(Saved data entries)
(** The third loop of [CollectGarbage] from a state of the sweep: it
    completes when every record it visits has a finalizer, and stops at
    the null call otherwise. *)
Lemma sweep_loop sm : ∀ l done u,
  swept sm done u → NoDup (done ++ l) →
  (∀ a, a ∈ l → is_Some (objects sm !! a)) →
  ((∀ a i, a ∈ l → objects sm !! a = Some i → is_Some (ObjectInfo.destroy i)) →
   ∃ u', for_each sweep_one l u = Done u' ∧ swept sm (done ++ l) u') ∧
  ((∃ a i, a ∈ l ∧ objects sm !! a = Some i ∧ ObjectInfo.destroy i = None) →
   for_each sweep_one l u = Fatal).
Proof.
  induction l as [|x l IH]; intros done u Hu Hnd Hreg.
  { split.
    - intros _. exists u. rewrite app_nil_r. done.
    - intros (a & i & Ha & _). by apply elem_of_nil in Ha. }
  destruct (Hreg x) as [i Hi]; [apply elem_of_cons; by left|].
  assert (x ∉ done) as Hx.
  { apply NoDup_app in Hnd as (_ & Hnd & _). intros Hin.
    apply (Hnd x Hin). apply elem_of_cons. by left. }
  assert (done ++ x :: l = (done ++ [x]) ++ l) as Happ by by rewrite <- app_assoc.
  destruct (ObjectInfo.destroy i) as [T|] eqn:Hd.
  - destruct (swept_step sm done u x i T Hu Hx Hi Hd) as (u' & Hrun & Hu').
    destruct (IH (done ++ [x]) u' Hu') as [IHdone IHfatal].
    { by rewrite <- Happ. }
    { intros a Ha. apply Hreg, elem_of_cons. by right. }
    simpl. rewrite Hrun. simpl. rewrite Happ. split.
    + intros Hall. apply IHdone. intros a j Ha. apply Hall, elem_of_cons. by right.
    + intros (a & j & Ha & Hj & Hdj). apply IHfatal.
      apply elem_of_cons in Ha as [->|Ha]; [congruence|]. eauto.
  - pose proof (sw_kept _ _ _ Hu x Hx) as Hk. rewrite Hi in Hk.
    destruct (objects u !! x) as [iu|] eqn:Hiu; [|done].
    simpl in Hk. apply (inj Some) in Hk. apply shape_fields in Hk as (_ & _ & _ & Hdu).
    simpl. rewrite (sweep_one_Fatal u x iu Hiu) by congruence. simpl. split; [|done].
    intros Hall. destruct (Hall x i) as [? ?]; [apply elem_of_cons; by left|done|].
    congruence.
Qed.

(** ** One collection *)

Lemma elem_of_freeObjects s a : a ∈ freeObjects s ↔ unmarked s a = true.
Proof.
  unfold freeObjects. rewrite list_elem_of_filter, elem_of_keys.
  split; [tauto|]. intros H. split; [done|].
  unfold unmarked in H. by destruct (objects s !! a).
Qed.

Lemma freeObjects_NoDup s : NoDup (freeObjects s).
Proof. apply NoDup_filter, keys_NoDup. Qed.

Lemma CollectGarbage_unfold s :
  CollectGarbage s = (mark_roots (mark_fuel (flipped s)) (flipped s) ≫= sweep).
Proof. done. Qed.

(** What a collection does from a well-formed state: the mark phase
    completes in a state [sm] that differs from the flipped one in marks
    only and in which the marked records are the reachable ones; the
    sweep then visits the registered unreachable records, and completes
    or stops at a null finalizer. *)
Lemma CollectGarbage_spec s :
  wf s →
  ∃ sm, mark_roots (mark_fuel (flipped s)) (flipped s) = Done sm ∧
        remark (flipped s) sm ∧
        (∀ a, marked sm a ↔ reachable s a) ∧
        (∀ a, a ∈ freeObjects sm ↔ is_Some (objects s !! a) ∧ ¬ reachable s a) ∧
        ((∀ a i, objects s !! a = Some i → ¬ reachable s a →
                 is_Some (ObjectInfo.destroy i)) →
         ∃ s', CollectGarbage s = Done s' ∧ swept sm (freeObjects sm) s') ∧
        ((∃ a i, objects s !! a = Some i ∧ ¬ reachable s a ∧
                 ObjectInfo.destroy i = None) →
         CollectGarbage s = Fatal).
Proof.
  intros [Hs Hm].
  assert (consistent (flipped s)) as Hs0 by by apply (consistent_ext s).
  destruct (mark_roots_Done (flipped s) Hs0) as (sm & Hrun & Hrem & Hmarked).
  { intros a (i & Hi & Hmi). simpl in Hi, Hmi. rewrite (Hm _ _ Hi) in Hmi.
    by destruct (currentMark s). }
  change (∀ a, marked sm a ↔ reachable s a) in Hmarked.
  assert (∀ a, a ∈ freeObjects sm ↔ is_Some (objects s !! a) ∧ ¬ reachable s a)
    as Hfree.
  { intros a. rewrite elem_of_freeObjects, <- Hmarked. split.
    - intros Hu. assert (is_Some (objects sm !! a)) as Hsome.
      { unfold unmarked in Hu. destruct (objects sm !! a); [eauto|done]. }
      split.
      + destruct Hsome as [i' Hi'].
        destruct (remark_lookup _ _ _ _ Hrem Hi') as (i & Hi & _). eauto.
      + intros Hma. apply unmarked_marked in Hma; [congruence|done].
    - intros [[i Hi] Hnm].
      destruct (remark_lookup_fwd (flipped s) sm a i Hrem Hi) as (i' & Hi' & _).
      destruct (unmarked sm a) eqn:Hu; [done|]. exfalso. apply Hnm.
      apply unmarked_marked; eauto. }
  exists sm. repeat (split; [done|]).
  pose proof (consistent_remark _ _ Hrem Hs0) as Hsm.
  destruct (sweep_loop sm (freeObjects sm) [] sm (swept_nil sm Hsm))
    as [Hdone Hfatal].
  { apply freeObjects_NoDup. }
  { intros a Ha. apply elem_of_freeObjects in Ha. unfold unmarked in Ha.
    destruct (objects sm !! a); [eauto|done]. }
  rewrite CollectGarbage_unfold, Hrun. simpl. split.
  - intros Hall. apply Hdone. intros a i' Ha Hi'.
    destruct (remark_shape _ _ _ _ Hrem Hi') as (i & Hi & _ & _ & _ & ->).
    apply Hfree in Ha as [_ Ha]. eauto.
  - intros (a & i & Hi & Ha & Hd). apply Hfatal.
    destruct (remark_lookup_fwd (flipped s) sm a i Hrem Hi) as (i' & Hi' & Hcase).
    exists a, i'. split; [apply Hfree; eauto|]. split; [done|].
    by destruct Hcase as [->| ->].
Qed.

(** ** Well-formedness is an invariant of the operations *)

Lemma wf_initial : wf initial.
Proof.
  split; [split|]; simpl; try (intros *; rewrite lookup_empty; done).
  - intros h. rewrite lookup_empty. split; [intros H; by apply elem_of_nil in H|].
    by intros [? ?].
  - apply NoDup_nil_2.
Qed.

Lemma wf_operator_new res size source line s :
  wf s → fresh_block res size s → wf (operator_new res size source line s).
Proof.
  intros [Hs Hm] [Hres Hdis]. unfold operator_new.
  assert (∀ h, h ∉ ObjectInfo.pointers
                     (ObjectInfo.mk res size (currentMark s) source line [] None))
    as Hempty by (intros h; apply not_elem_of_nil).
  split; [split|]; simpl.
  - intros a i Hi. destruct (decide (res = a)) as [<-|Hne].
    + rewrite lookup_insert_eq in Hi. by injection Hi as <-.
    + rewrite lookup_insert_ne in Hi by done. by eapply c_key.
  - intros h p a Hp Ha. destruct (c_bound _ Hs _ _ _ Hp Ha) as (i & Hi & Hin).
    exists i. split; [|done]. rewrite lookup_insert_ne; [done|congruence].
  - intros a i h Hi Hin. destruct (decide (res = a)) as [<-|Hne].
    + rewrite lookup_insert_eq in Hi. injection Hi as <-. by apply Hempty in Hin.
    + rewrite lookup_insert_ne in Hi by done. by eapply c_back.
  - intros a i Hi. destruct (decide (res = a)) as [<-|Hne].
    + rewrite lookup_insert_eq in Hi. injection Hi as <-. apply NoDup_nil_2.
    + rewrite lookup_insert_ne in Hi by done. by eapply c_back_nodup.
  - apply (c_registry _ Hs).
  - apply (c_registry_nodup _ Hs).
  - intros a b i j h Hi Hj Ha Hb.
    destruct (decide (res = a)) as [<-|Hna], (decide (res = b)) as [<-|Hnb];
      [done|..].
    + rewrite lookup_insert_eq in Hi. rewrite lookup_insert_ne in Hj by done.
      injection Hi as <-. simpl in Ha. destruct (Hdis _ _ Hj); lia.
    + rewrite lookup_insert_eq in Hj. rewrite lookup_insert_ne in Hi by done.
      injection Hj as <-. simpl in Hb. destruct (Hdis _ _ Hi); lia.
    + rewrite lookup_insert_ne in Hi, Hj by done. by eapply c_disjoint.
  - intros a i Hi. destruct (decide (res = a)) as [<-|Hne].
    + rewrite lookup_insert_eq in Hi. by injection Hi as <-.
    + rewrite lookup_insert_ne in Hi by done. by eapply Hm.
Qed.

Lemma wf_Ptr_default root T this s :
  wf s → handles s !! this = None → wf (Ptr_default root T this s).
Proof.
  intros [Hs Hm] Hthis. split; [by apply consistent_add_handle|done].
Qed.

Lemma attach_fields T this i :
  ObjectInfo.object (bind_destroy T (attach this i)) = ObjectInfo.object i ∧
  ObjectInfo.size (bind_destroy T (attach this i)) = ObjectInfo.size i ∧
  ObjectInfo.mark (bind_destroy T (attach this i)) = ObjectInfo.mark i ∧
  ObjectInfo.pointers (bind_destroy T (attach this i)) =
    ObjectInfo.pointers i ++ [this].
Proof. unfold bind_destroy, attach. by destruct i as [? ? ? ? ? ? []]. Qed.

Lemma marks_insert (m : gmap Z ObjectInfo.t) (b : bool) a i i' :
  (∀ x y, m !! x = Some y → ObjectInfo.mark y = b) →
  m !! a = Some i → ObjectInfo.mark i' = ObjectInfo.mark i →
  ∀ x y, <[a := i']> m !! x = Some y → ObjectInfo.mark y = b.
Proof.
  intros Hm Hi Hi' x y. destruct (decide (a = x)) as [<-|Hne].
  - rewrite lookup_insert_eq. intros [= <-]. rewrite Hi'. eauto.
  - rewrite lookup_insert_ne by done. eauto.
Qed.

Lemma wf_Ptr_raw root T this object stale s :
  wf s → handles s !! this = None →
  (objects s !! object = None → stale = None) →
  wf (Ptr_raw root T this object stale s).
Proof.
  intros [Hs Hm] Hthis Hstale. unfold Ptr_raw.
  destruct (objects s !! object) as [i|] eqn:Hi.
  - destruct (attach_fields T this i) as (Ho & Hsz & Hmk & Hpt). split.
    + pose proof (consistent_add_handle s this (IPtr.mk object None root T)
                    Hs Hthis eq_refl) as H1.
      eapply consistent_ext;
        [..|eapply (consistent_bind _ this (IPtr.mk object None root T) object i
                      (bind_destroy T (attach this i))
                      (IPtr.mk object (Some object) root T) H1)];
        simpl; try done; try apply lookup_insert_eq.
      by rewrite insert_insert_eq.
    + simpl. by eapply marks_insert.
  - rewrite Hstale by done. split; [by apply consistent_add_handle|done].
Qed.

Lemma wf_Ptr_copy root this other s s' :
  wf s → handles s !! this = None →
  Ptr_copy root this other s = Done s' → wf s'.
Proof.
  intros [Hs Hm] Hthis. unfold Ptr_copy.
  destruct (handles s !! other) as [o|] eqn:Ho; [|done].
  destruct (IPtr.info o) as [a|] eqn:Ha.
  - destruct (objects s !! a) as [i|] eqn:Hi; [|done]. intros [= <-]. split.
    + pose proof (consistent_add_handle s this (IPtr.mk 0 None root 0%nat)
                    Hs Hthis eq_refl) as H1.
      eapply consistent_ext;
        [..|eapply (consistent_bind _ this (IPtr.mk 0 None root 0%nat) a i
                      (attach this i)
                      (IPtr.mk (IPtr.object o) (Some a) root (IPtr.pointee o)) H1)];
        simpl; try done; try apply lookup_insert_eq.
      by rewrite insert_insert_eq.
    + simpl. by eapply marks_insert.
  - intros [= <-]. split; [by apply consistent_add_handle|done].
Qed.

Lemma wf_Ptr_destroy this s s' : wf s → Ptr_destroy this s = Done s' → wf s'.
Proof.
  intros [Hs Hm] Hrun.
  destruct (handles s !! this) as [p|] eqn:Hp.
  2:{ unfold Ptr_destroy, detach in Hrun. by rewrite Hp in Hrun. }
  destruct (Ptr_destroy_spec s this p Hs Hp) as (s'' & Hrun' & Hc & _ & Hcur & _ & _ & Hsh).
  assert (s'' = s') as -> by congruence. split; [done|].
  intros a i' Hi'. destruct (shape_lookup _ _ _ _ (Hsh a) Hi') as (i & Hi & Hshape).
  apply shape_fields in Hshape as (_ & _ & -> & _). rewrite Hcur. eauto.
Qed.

==

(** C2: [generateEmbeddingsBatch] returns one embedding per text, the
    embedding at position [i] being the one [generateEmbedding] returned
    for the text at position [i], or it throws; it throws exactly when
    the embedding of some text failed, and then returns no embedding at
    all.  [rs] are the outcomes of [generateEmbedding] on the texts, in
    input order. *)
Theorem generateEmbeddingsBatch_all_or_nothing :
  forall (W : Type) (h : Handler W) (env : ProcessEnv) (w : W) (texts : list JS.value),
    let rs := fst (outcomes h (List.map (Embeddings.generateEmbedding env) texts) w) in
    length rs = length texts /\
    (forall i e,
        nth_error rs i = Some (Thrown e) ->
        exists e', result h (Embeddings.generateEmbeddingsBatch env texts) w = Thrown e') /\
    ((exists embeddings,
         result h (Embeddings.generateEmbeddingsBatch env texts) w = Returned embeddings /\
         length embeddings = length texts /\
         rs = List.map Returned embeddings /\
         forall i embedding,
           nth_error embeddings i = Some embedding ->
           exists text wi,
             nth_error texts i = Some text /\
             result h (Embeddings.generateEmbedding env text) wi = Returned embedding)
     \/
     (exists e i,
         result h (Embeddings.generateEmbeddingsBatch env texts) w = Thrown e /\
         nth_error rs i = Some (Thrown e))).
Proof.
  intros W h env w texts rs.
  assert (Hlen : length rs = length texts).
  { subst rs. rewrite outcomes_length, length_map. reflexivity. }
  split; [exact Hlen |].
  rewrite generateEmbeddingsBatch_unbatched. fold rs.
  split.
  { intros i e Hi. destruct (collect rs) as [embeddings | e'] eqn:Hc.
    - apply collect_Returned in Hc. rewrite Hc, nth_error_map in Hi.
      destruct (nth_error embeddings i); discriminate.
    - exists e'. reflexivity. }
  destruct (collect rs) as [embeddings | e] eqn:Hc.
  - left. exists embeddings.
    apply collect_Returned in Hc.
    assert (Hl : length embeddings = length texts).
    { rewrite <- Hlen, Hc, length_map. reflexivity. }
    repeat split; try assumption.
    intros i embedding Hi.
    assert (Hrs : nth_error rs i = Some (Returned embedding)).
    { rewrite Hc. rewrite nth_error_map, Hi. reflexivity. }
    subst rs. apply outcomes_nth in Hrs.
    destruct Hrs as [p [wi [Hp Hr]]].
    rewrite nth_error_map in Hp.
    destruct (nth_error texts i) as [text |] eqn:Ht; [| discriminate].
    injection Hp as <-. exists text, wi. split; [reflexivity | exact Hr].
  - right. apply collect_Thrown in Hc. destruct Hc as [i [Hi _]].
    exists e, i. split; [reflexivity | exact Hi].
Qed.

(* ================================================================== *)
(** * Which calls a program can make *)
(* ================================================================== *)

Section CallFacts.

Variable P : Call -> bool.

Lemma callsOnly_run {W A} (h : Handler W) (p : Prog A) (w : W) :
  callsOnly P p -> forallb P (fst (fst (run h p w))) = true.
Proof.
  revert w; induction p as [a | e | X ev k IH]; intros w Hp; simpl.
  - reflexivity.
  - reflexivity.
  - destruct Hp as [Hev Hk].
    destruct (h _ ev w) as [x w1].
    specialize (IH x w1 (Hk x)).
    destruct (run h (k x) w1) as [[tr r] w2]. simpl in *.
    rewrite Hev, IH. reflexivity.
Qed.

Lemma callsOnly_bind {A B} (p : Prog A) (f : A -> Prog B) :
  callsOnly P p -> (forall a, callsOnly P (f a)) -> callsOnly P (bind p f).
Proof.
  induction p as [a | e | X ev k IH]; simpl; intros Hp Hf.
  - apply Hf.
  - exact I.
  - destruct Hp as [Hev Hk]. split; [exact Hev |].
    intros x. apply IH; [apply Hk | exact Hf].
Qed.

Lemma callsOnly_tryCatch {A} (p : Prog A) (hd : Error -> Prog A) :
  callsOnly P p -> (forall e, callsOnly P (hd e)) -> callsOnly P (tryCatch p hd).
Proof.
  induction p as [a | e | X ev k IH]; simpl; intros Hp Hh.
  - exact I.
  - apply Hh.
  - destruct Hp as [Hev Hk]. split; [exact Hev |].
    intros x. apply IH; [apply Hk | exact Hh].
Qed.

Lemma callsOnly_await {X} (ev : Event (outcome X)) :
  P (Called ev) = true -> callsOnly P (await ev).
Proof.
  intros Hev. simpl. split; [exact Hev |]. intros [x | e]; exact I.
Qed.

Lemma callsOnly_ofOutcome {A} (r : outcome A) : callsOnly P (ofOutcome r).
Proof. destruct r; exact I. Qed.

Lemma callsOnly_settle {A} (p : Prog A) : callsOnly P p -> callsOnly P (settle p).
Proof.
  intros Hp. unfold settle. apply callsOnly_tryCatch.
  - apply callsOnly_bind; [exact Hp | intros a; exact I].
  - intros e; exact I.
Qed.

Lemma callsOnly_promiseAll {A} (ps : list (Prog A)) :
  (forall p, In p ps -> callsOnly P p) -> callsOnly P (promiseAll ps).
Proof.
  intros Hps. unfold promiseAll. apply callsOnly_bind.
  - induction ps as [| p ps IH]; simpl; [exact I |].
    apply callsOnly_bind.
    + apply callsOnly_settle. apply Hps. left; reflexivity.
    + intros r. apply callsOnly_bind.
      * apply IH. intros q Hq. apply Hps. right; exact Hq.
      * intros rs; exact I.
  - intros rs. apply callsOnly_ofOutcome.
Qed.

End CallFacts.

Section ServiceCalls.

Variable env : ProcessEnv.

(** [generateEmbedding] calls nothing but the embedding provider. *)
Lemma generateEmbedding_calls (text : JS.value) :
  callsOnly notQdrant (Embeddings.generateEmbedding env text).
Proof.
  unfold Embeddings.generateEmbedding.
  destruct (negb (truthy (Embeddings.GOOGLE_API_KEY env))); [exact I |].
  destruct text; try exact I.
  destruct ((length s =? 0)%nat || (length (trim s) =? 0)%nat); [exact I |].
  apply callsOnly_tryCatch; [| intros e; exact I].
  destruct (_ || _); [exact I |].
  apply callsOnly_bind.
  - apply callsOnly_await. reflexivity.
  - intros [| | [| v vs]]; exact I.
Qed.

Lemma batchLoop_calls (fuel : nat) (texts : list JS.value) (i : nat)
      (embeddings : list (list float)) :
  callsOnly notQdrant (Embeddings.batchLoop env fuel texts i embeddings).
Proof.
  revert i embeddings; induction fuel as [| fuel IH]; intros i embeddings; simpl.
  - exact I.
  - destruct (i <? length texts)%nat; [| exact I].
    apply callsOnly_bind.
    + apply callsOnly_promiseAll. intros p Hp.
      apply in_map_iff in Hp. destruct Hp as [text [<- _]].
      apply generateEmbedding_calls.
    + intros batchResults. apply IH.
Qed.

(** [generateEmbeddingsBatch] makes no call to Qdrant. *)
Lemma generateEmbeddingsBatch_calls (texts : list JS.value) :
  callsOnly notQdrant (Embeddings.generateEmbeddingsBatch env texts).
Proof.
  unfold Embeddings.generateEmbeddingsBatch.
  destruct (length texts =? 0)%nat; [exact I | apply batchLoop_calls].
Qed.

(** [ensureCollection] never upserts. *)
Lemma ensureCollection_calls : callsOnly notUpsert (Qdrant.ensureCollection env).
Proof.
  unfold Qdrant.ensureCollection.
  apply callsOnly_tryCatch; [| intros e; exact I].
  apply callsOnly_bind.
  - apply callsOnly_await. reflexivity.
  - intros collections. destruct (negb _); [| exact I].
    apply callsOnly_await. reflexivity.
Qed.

--

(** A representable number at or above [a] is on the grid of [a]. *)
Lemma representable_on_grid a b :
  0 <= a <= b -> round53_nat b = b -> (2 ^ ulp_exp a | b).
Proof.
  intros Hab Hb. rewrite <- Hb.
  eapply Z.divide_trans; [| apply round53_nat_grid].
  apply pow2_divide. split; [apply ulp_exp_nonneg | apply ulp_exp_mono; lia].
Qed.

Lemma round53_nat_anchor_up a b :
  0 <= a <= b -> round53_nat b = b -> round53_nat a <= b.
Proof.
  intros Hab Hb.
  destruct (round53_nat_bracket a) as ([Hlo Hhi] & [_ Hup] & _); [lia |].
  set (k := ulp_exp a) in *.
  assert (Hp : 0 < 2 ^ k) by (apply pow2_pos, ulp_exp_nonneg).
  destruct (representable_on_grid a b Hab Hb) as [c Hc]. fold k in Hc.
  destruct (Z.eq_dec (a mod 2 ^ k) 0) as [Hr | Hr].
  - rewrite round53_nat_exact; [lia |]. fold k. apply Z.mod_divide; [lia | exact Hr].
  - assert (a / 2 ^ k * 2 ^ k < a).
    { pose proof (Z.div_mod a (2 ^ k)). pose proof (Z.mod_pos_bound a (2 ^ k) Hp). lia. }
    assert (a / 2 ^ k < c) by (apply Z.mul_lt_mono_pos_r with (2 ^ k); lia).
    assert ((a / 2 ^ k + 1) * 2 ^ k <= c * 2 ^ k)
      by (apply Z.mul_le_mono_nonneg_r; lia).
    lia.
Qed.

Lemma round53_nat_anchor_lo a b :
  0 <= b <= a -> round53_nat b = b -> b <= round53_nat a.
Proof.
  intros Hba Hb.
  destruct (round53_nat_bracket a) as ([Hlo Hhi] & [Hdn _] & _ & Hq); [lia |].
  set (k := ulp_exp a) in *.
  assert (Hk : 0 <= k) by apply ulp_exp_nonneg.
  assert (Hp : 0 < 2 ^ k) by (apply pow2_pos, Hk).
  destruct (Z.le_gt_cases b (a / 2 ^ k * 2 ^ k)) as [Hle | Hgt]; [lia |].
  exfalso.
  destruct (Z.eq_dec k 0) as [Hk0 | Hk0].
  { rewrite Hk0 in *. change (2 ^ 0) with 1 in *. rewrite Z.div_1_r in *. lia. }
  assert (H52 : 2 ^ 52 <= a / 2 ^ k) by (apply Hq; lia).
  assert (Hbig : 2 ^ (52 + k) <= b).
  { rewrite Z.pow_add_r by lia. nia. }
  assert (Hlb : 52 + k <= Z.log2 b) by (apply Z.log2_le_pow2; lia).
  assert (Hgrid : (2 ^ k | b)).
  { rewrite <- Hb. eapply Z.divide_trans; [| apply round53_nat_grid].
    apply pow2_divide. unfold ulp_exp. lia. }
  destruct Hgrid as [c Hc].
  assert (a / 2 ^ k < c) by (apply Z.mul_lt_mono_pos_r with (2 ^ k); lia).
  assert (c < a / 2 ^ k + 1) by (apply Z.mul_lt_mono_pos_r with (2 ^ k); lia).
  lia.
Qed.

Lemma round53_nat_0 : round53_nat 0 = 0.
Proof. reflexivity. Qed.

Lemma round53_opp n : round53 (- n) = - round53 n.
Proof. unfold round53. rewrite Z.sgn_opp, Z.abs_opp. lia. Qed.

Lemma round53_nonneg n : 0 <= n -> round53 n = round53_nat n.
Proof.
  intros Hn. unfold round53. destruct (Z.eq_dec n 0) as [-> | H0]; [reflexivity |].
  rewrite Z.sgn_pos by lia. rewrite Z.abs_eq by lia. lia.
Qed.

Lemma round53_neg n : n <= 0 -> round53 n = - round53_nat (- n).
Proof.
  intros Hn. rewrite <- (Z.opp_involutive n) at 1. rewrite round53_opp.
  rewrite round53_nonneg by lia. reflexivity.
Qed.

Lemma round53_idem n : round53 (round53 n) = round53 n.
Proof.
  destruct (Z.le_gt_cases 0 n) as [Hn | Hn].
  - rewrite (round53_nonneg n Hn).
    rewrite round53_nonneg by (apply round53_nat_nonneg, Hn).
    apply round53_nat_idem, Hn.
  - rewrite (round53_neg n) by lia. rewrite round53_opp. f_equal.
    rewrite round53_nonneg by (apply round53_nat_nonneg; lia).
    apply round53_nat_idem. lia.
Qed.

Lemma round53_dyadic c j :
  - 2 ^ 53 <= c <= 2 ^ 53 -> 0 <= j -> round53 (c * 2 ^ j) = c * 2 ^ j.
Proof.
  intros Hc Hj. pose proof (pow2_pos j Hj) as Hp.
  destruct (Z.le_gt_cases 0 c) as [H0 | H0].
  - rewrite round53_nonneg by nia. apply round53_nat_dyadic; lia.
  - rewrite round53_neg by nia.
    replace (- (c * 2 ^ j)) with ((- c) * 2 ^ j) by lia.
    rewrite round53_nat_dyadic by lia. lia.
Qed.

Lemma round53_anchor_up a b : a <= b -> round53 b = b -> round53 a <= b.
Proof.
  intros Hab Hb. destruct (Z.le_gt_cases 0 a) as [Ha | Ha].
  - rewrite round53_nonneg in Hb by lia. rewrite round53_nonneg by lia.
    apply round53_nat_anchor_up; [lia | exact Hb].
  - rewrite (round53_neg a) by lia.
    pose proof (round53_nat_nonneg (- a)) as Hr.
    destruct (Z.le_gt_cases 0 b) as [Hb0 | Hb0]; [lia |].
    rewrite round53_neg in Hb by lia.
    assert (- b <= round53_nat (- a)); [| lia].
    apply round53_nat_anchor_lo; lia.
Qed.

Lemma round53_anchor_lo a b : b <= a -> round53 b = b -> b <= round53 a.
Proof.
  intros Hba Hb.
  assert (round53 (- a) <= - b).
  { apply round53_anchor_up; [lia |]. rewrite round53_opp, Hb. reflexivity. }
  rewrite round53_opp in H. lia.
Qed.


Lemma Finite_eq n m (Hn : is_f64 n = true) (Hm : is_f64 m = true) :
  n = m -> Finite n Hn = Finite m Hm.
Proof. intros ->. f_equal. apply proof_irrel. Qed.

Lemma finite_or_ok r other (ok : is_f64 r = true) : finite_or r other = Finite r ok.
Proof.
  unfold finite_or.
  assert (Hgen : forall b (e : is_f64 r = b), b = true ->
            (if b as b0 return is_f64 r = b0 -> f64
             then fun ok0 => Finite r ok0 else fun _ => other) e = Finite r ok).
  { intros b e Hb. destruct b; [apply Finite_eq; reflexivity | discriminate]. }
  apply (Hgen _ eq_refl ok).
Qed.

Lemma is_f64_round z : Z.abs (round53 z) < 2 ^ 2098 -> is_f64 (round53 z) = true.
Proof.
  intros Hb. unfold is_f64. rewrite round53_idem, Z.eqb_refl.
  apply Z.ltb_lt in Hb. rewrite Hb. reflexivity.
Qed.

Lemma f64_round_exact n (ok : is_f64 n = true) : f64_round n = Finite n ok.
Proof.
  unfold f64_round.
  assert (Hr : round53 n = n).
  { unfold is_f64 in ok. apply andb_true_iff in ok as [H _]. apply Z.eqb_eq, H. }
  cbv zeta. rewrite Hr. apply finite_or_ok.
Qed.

◆ **YOUR INSTRUCTIONS**: Taking the entries above, restate exactly those lines that fall between the line with "unmarked in Hu." and the line with "pose proof (consistent_remark", keeping both of those lines too.

◆ **EXERCISE RESPONSE**:
      { unfold unmarked in Hu. destruct (objects sm !! a); [eauto|done]. }
      split.
      + destruct Hsome as [i' Hi'].
        destruct (remark_lookup _ _ _ _ Hrem Hi') as (i & Hi & _). eauto.
      + intros Hma. apply unmarked_marked in Hma; [congruence|done].
    - intros [[i Hi] Hnm].
      destruct (remark_lookup_fwd (flipped s) sm a i Hrem Hi) as (i' & Hi' & _).
      destruct (unmarked sm a) eqn:Hu; [done|]. exfalso. apply Hnm.
      apply unmarked_marked; eauto. }
  exists sm. repeat (split; [done|]).
  pose proof (consistent_remark _ _ Hrem Hs0) as Hsm.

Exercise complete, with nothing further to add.